* Exercise directions *
Copy all lines in the data that contain the string "unfold".

*** Opening Given data ***

Lemma channel_described (dst : ip_parts) (p : option Z) (src : option (text * ip_parts)) :
  uri_parts_ok dst p src ->
  ChannelConfig_new (channel_uri dst p src) DEFAULT_SOCKET_PORT = Done (described dst p src).
Proof.
  intros Hok; pose proof Hok as [Hd Hp Hs].
  unfold ChannelConfig_new; rewrite extract_channel, show_ip_not_nil, port_number_show by eauto using bytes_nonneg.
  set (q := default DEFAULT_SOCKET_PORT p).
  assert (0 < q < USHRT_MAX) as Hq by (unfold q; destruct p; [done|by vm_compute]).
  rewrite !(proj2 (Z.leb_gt _ _)) by lia; cbn [orb].
  rewrite parse_show_ip, bind_Done by done; unfold described; fold q.
  unfold USHRT_MAX in Hq; rewrite u16_small by lia.
  destruct src as [[key i]|]; [|done].
  rewrite (proj2 (Z.ltb_lt _ _)).
  - destruct Hs as (_ & _ & Hi); by rewrite parse_show_ip.
  - pose proof (show_ip_not_nil i) as ?; pose proof (zlen_nonneg (show_ip i)); b2p; lia.
Qed.

(** C34. The configuration of a URI made of an IPv4 address, with or without a port from 1 to
    65534, with or without a source address named sourceIp in any spelling, has exactly
    these parts; the port is the default one when there is none. *)
Theorem ChannelConfig_reads (dst : ip_parts) (p : option Z) (src : option (text * ip_parts)) :
  uri_parts_ok dst p src ->
  ChannelConfig_new (channel_uri dst p src) DEFAULT_SOCKET_PORT = Done (described dst p src).
Proof. apply channel_described. Qed.

(** ** Any URI *)

Lemma ntohl_range l : length l = 4%nat -> is_bytes l -> 0 <= ntohl l < 4294967296.
Proof.
  intros Hl Hb; destruct l as [|a [|b [|c [|d []]]]]; try done; unfold is_bytes in Hb; decompose_Forall_hyps.
  unfold ntohl, is_byte in *; cbn; lia.
Qed.

Definition is_u32 (n : Z) : Prop := 0 <= n < 4294967296.

(** A valid configuration has a port and addresses of their types; an invalid one is
    untouched. *)
Definition config_ok (c : ChannelConfig) : Prop :=
  if mIsValid c then
    0 < port c < USHRT_MAX /\ is_u32 (destinationIp c) /\ is_u32 (sourceIp c) /\
    destIPDotDecimal c <> [] /\ (srcIPDotDecimal c = [] -> sourceIp c = 0)
  else c = ChannelConfig_default.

*** Closing Given data ***

* Expected output *
  unfold ChannelConfig_new; rewrite extract_channel, show_ip_not_nil, port_number_show by eauto using bytes_nonneg.
  assert (0 < q < USHRT_MAX) as Hq by (unfold q; destruct p; [done|by vm_compute]).
  rewrite parse_show_ip, bind_Done by done; unfold described; fold q.
  unfold USHRT_MAX in Hq; rewrite u16_small by lia.
  intros Hl Hb; destruct l as [|a [|b [|c [|d []]]]]; try done; unfold is_bytes in Hb; decompose_Forall_hyps.
  unfold ntohl, is_byte in *; cbn; lia.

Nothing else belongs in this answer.